→ Exercise directions: After locating the line that contains "t +:+ String" in the data below, set down exactly that line and each one after it through the line that contains "apply (lang_seq _ _ (String c", and nothing more.

[Collected data entries]
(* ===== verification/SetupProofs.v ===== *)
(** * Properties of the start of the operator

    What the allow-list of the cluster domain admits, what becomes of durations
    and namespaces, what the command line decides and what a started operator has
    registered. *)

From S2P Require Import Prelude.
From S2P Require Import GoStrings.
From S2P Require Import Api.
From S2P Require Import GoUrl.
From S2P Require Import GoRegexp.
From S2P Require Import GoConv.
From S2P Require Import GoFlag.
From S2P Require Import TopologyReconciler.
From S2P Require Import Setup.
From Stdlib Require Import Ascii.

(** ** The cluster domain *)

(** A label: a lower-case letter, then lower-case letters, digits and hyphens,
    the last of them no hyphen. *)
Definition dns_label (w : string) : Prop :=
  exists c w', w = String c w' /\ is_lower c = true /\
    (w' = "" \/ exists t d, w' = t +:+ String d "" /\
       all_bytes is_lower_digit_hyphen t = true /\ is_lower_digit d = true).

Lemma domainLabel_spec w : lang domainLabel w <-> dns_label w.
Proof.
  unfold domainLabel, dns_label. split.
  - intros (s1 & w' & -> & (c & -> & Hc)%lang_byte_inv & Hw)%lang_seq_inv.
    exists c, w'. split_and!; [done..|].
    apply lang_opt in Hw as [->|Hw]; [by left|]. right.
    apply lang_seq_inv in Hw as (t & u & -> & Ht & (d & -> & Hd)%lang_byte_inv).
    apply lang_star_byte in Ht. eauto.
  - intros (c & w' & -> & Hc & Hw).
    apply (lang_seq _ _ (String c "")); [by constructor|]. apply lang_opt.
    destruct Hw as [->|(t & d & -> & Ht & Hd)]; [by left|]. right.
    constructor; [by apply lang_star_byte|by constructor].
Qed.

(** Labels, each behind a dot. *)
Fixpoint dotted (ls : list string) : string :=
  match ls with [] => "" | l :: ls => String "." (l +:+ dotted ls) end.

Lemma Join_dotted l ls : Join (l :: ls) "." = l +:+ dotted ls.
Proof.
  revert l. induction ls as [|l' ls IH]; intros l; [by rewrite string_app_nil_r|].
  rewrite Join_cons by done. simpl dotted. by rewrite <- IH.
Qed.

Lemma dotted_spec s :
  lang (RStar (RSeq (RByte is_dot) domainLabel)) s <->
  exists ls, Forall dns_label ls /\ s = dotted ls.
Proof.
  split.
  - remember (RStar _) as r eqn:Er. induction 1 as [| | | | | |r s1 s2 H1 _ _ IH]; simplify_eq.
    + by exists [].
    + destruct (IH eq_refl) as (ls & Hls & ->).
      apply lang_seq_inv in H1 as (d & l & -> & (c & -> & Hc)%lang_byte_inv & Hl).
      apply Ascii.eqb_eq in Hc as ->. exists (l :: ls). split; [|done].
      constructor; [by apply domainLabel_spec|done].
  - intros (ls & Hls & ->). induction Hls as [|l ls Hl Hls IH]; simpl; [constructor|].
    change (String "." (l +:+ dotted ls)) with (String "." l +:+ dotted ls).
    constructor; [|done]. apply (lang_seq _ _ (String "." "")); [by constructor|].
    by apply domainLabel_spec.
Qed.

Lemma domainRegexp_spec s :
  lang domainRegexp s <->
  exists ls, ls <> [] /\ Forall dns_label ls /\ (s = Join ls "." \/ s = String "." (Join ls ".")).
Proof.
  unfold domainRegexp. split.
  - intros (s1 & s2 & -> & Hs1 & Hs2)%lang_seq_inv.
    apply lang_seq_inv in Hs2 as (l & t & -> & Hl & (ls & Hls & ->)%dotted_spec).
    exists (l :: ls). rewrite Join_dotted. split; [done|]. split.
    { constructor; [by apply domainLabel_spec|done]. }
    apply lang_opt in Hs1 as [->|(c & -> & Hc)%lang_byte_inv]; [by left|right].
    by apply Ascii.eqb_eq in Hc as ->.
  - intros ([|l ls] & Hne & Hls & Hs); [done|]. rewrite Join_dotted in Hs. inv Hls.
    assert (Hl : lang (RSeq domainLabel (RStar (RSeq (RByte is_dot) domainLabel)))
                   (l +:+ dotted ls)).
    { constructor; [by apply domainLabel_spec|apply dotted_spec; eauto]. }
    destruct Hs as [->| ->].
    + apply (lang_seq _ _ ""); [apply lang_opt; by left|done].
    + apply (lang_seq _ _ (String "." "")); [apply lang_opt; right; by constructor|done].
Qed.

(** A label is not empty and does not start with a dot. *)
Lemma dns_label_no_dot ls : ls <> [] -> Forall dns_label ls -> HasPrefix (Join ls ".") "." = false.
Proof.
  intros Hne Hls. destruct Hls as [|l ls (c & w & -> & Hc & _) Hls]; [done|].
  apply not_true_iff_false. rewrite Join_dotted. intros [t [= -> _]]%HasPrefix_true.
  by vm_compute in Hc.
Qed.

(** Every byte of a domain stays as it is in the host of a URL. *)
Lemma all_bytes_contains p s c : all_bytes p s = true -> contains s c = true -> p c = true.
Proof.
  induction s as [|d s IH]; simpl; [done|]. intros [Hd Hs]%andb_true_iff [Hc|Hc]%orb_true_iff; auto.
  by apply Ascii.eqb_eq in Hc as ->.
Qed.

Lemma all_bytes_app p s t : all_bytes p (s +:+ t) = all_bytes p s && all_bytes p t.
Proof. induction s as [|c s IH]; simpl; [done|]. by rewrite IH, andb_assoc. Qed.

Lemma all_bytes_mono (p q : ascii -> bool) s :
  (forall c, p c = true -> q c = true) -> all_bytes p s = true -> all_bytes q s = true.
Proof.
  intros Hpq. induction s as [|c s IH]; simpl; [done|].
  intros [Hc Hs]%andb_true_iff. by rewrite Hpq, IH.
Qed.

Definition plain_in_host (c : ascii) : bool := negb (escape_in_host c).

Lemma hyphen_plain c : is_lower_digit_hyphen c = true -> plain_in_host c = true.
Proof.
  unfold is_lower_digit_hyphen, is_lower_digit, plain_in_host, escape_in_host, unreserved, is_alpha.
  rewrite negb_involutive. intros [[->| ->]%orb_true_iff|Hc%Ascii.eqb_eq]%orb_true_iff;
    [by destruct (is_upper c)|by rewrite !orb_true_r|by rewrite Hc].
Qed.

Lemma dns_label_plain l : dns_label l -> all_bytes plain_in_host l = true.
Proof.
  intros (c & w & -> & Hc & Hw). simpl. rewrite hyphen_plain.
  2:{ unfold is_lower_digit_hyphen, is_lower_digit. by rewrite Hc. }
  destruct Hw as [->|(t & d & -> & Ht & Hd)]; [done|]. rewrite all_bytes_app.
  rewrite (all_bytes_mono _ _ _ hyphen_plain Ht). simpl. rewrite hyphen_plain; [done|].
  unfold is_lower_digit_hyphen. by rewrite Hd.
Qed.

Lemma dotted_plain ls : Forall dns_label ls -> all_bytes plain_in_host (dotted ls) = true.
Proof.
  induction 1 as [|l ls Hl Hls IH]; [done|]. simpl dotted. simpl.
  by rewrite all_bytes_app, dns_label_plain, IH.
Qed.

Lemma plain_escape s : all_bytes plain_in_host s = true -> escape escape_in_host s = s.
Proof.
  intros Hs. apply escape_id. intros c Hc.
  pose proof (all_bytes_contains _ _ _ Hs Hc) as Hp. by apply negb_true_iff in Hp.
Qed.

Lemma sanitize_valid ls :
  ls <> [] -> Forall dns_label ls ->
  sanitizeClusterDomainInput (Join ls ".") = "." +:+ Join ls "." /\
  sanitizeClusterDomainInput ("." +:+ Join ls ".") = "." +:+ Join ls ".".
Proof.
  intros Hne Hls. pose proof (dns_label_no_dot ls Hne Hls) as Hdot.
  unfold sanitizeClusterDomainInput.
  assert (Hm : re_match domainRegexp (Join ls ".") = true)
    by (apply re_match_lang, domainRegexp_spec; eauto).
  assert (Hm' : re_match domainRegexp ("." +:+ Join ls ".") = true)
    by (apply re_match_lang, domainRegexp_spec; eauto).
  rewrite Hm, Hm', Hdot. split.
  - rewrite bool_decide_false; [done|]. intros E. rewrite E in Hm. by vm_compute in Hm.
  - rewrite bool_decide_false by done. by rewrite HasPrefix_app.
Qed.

→ Response below:
    (w' = "" \/ exists t d, w' = t +:+ String d "" /\
       all_bytes is_lower_digit_hyphen t = true /\ is_lower_digit d = true).

Lemma domainLabel_spec w : lang domainLabel w <-> dns_label w.
Proof.
  unfold domainLabel, dns_label. split.
  - intros (s1 & w' & -> & (c & -> & Hc)%lang_byte_inv & Hw)%lang_seq_inv.
    exists c, w'. split_and!; [done..|].
    apply lang_opt in Hw as [->|Hw]; [by left|]. right.
    apply lang_seq_inv in Hw as (t & u & -> & Ht & (d & -> & Hd)%lang_byte_inv).
    apply lang_star_byte in Ht. eauto.
  - intros (c & w' & -> & Hc & Hw).
    apply (lang_seq _ _ (String c "")); [by constructor|]. apply lang_opt.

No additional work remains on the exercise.